--- Data to process Enclosed Below ---
(** * LLM-Deliberation: the Docent trajectory parser and uploader

    A shallow embedding of [docent/docent_trajectory_parser.py] and
    [docent/docent_proper_ingestion.py], and the properties the
    specification states about them.

    - [Py]: the Python values the scripts handle (text, decoded JSON,
      exceptions) and the string methods they call;
    - [Sre]: the backtracking matcher behind [re.search] and [re.findall],
      for the opcodes the three patterns of [_parse_round] compile to;
    - [TrajectoryParser]: the class of the same name, and [Summary]:
      the statistics its [main] prints;
    - [ProperDocentIngestor]: the uploader, and [IngestorMain]: its
      constructor and [main]. *)

From Stdlib Require Import Floats Uint63 Ascii String.
From stdpp Require Import base numbers list strings pretty gmap.

Set Warnings "-register-all".

(** ** Python values *)

Module Py.

(** A [str] is a sequence of Unicode code points. *)
Abbreviation pychar := N (only parsing).
Abbreviation pystr := (list N) (only parsing).

(** A literal of the source, as code points. *)
Definition str (s : string) : pystr :=
  N_of_ascii <$> list_ascii_of_string s.

(** [Py_UNICODE_ISSPACE]: the characters [str.strip] removes and the
    pattern [\s] matches on [str] subjects. *)
Definition isspace (c : pychar) : bool :=
  ((9 <=? c) && (c <=? 13) || (28 <=? c) && (c <=? 32)
   || (c =? 133) || (c =? 160) || (c =? 5760)
   || (8192 <=? c) && (c <=? 8202)
   || (c =? 8232) || (c =? 8233) || (c =? 8239) || (c =? 8287)
   || (c =? 12288))%N.

Fixpoint lstrip (s : pystr) : pystr :=
  match s with
  | c :: s' => if isspace c then lstrip s' else s
  | [] => []
  end.

Definition rstrip (s : pystr) : pystr := reverse (lstrip (reverse s)).

(** [s.strip()] *)
Definition strip (s : pystr) : pystr := rstrip (lstrip s).

(** [s.split(sep)] for a one-character separator: every occurrence
    splits, and the result is never empty. *)
Fixpoint split (sep : pychar) (s : pystr) : list pystr :=
  match s with
  | [] => [[]]
  | c :: s' =>
      if (c =? sep)%N then [] :: split sep s'
      else match split sep s' with
           | f :: fs => (c :: f) :: fs
           | [] => [[c]]
           end
  end.

(** [s.startswith(w)] *)
Fixpoint startswith (w s : pystr) : bool :=
  match w, s with
  | [], _ => true
  | a :: w', b :: s' => (a =? b)%N && startswith w' s'
  | _ :: _, [] => false
  end.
--- End of Enclosed Data to process ---
Task goal
Search the data for the string "else" and copy every line where it appears.

Result of the task
  | c :: s' => if isspace c then lstrip s' else s
      else match split sep s' with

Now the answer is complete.